Acredito que toda escrita se refere a uma bela frase, um belo pensamento, algo inspirador que nós, pesquisadores, temos o privilégio de encontrar ao longo de nossas leituras e escavações da investigação. Isso nos ajuda a produzir um mosaico artístico, arquitetural de nossa história na relação com os outros, do passado e do presente. Uma história de pequenos fragmentos aparentemente insignificantes, mas que são partes escondidas, reveladoras de uma vida. Somos sujeitos interessados, ou seja, implicados no movimento histórico, deixamos nossas pegadas no mundo e o mundo, em piruetas fascinantes, nos faz retornar para tais pegadas, porém, maduras.
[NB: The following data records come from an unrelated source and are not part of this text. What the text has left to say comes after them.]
(** On ASCII text, equality up to ASCII case. *)
Lemma EqualFold_ascii s t :
  all_bytes (fun c => byte_val c <? 128) s = true →
  EqualFold s t = true ↔ map_bytes ascii_lower s = map_bytes ascii_lower t.
Proof.
  revert t. induction s as [|c s IH]; intros [|d t] Hs; simpl; try done.
  unfold all_bytes in Hs. simpl in Hs. apply andb_true_iff in Hs as [Hc Hs]. rewrite Hc.
  case_decide as Hcd.
  - rewrite IH by done. rewrite Hcd. split; [by intros ->|congruence].
  - split; [done|]. congruence.
Qed.
(* ===== verification/Sha256.v ===== *)
(** * SHA-256 (crypto/sha256 and encoding/hex)

    The hash the names of rules and long label values are digested with, as FIPS
    180-4 defines it: 32-bit words are [Z] between 0 and 2^32, the message is
    padded to 64-byte blocks. Executable; checked on the standard's examples. *)

From S2P Require Import Prelude GoStrings.
#[local] Open Scope Z_scope.

Definition word (x : Z) : Z := x mod 2 ^ 32.
Definition add32 (a b : Z) : Z := word (a + b).
Definition rotr (n x : Z) : Z := Z.lor (Z.shiftr x n) (word (Z.shiftl x (32 - n))).
Definition not32 (x : Z) : Z := Z.lxor x 4294967295.

Definition Ch (x y z : Z) : Z := Z.lxor (Z.land x y) (Z.land (not32 x) z).
Definition Maj (x y z : Z) : Z := Z.lxor (Z.lxor (Z.land x y) (Z.land x z)) (Z.land y z).
Definition Sigma0 (x : Z) : Z := Z.lxor (Z.lxor (rotr 2 x) (rotr 13 x)) (rotr 22 x).
Definition Sigma1 (x : Z) : Z := Z.lxor (Z.lxor (rotr 6 x) (rotr 11 x)) (rotr 25 x).
Definition sigma0 (x : Z) : Z := Z.lxor (Z.lxor (rotr 7 x) (rotr 18 x)) (Z.shiftr x 3).
Definition sigma1 (x : Z) : Z := Z.lxor (Z.lxor (rotr 17 x) (rotr 19 x)) (Z.shiftr x 10).

Definition round_constants : list Z := [
  1116352408; 1899447441; 3049323471; 3921009573; 961987163; 1508970993; 2453635748; 2870763221;
  3624381080; 310598401; 607225278; 1426881987; 1925078388; 2162078206; 2614888103; 3248222580;
  3835390401; 4022224774; 264347078; 604807628; 770255983; 1249150122; 1555081692; 1996064986;
  2554220882; 2821834349; 2952996808; 3210313671; 3336571891; 3584528711; 113926993; 338241895;
  666307205; 773529912; 1294757372; 1396182291; 1695183700; 1986661051; 2177026350; 2456956037;
  2730485921; 2820302411; 3259730800; 3345764771; 3516065817; 3600352804; 4094571909; 275423344;
  430227734; 506948616; 659060556; 883997877; 958139571; 1322822218; 1537002063; 1747873779;
  1955562222; 2024104815; 2227730452; 2361852424; 2428436474; 2756734187; 3204031479; 3329325298].

Definition initial_hash : list Z := [
  1779033703; 3144134277; 1013904242; 2773480762; 1359893119; 2600822924; 528734635; 1541459225].

(** The message schedule, the most recent word first: 16 words grow to 64. *)
Definition nth_word (n : nat) (ws : list Z) : Z := default 0 (ws !! n).

Fixpoint schedule (n : nat) (ws : list Z) : list Z :=
  match n with
  | O => ws
  | S n' =>
      let w := add32 (add32 (sigma1 (nth_word 1 ws)) (nth_word 6 ws))
                     (add32 (sigma0 (nth_word 14 ws)) (nth_word 15 ws)) in
      schedule n' (w :: ws)
  end.

Definition step (h : list Z) (kw : Z * Z) : list Z :=
  match h with
  | [a; b; c; d; e; f; g; hh] =>
      let t1 := add32 (add32 (add32 hh (Sigma1 e)) (add32 (Ch e f g) kw.1)) kw.2 in
      let t2 := add32 (Sigma0 a) (Maj a b c) in
      [add32 t1 t2; a; b; c; add32 d t1; e; f; g]
  | _ => h
  end.

Definition compress (h block : list Z) : list Z :=
  let ws := rev (schedule 48 (rev block)) in
  zip_with add32 h (foldl step h (zip round_constants ws)).

(** Big-endian words of a list of bytes. *)
Fixpoint words (n : nat) (bs : list Z) : list Z :=
  match n with
  | O => []
  | S n' => match bs with
            | a :: b :: c :: d :: rest => (((a * 256 + b) * 256 + c) * 256 + d) :: words n' rest
            | _ => []
            end
  end.

(** The bytes of [x], [n] of them, big-endian. *)
Fixpoint be_bytes (n : nat) (x : Z) : list Z :=
  match n with
  | O => []
  | S n' => be_bytes n' (Z.shiftr x 8) ++ [x mod 256]
  end.

Definition pad (msg : list Z) : list Z :=
  let l := Z.of_nat (length msg) in
  msg ++ 128 :: replicate (Z.to_nat ((55 - l) mod 64)) 0 ++ be_bytes 8 (8 * l).

Fixpoint blocks (n : nat) (bs : list Z) : list (list Z) :=
  match n with
  | O => []
  | S n' => words 16 (take 64 bs) :: blocks n' (drop 64 bs)
  end.

Definition Sum256 (msg : list Z) : list Z :=
  let padded := pad msg in
  foldl compress initial_hash (blocks (Nat.div (length padded) 64) padded) ≫= be_bytes 4.

(** [encoding/hex]: two digits a byte. *)
Definition hex_digit (d : Z) : string :=
  default "0" (["0"; "1"; "2"; "3"; "4"; "5"; "6"; "7"; "8"; "9"; "a"; "b"; "c"; "d"; "e"; "f"] !! Z.to_nat d).

Fixpoint EncodeToString (bs : list Z) : string :=
  match bs with
  | [] => ""
  | b :: rest => (hex_digit (b / 16) +:+ hex_digit (b mod 16) +:+ EncodeToString rest)%stdpp
  end.

Definition string_bytes (s : string) : list Z := (fun c => Z.of_nat (byte_val c)) <$> bytes s.

Example sha256_empty :
  EncodeToString (Sum256 []) = "e3b0c44298fc1c149afbf4c8996fb92427ae41e4649b934ca495991b7852b855".
Proof. vm_compute. reflexivity. Qed.

Example sha256_abc :
  EncodeToString (Sum256 (string_bytes "abc")) =
  "ba7816bf8f01cfea414140de5dae2223b00361a396177a9cb410ff61f20015ad".
Proof. vm_compute. reflexivity. Qed.

Example sha256_two_blocks :
  EncodeToString (Sum256 (string_bytes "abcdbcdecdefdefgefghfghighijhijkijkljklmklmnlmnomnopnopq")) =
  "248d6a61d20638b8e5c026930c3e6039a33ce45964ff2167f6ecedd419db06c1".
Proof. vm_compute. reflexivity. Qed.

(** ** Lengths *)

Lemma length_step h kw : length h = 8%nat → length (step h kw) = 8%nat.
Proof.
  intros Hh. do 8 (destruct h as [|? h]; [done|]). by destruct h.
Qed.

Lemma length_compress h block : length h = 8%nat → length (compress h block) = 8%nat.
Proof.
  intros Hh. unfold compress. rewrite length_zip_with.
  assert (Hf : ∀ kws h', length h' = 8%nat → length (foldl step h' kws) = 8%nat).
  { induction kws as [|kw kws IH]; intros h' Hh'; simpl; [done|]. by apply IH, length_step. }
  rewrite Hf by done. lia.
Qed.

Lemma length_be_bytes n x : length (be_bytes n x) = n.
Proof. revert x. induction n as [|n IH]; intros x; simpl; [done|]. rewrite length_app, IH. simpl. lia. Qed.

Lemma length_Sum256 msg : length (Sum256 msg) = 32%nat.
Proof.
  unfold Sum256. cbv zeta.
  assert (Hf : ∀ bs h, length h = 8%nat → length (foldl compress h bs) = 8%nat).
  { induction bs as [|b bs IH]; intros h Hh; simpl; [done|]. by apply IH, length_compress. }
  specialize (Hf (blocks (Nat.div (length (pad msg)) 64) (pad msg)) initial_hash eq_refl).
  destruct (foldl compress initial_hash _) as [|a [|b [|c [|d [|e [|f [|g [|h [|]]]]]]]]]; try done.
Qed.

Lemma len_hex_digit d : len (hex_digit d) = 1%nat.
Proof.
  unfold hex_digit. set (ds := ["0"; "1"; "2"; "3"; "4"; "5"; "6"; "7"; "8"; "9"; "a"; "b"; "c"; "d"; "e"; "f"]).
  assert (Hf : Forall (fun s => len s = 1%nat) ds) by (repeat constructor).
  destruct (ds !! Z.to_nat d) as [s|] eqn:E; [|done]. rewrite Forall_lookup in Hf. by apply (Hf _ _ E).
Qed.

Lemma len_EncodeToString bs : len (EncodeToString bs) = (2 * length bs)%nat.
Proof.
  induction bs as [|b bs IH]; [done|]. cbn [EncodeToString]. rewrite !len_app, !len_hex_digit, IH. simpl. lia.
Qed.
Por isso, ao falar do jornal O Bonde, retorno, depois de alguns anos, à instituição em que estudei.

É desse local que parto para escrever sobre um ritual ufeviano, que, como aponta Dosse, (2009, p. 73), “el rito es um marcador de identidad por su capacidad de estructuración de la memória”. A Marcha é um dos rituais mais emblemáticos e agregadores que a UFV possui. Um rito engraçado para quem está de fora, mas extremamente intimista para os esavianos de ontem e ufevianos de hoje. No mais, ao tentar tecer esse élan da minha participação na Marcha em 2008, penso que estou expandindo a compreensão atemporal do que significa essa tradição institucional.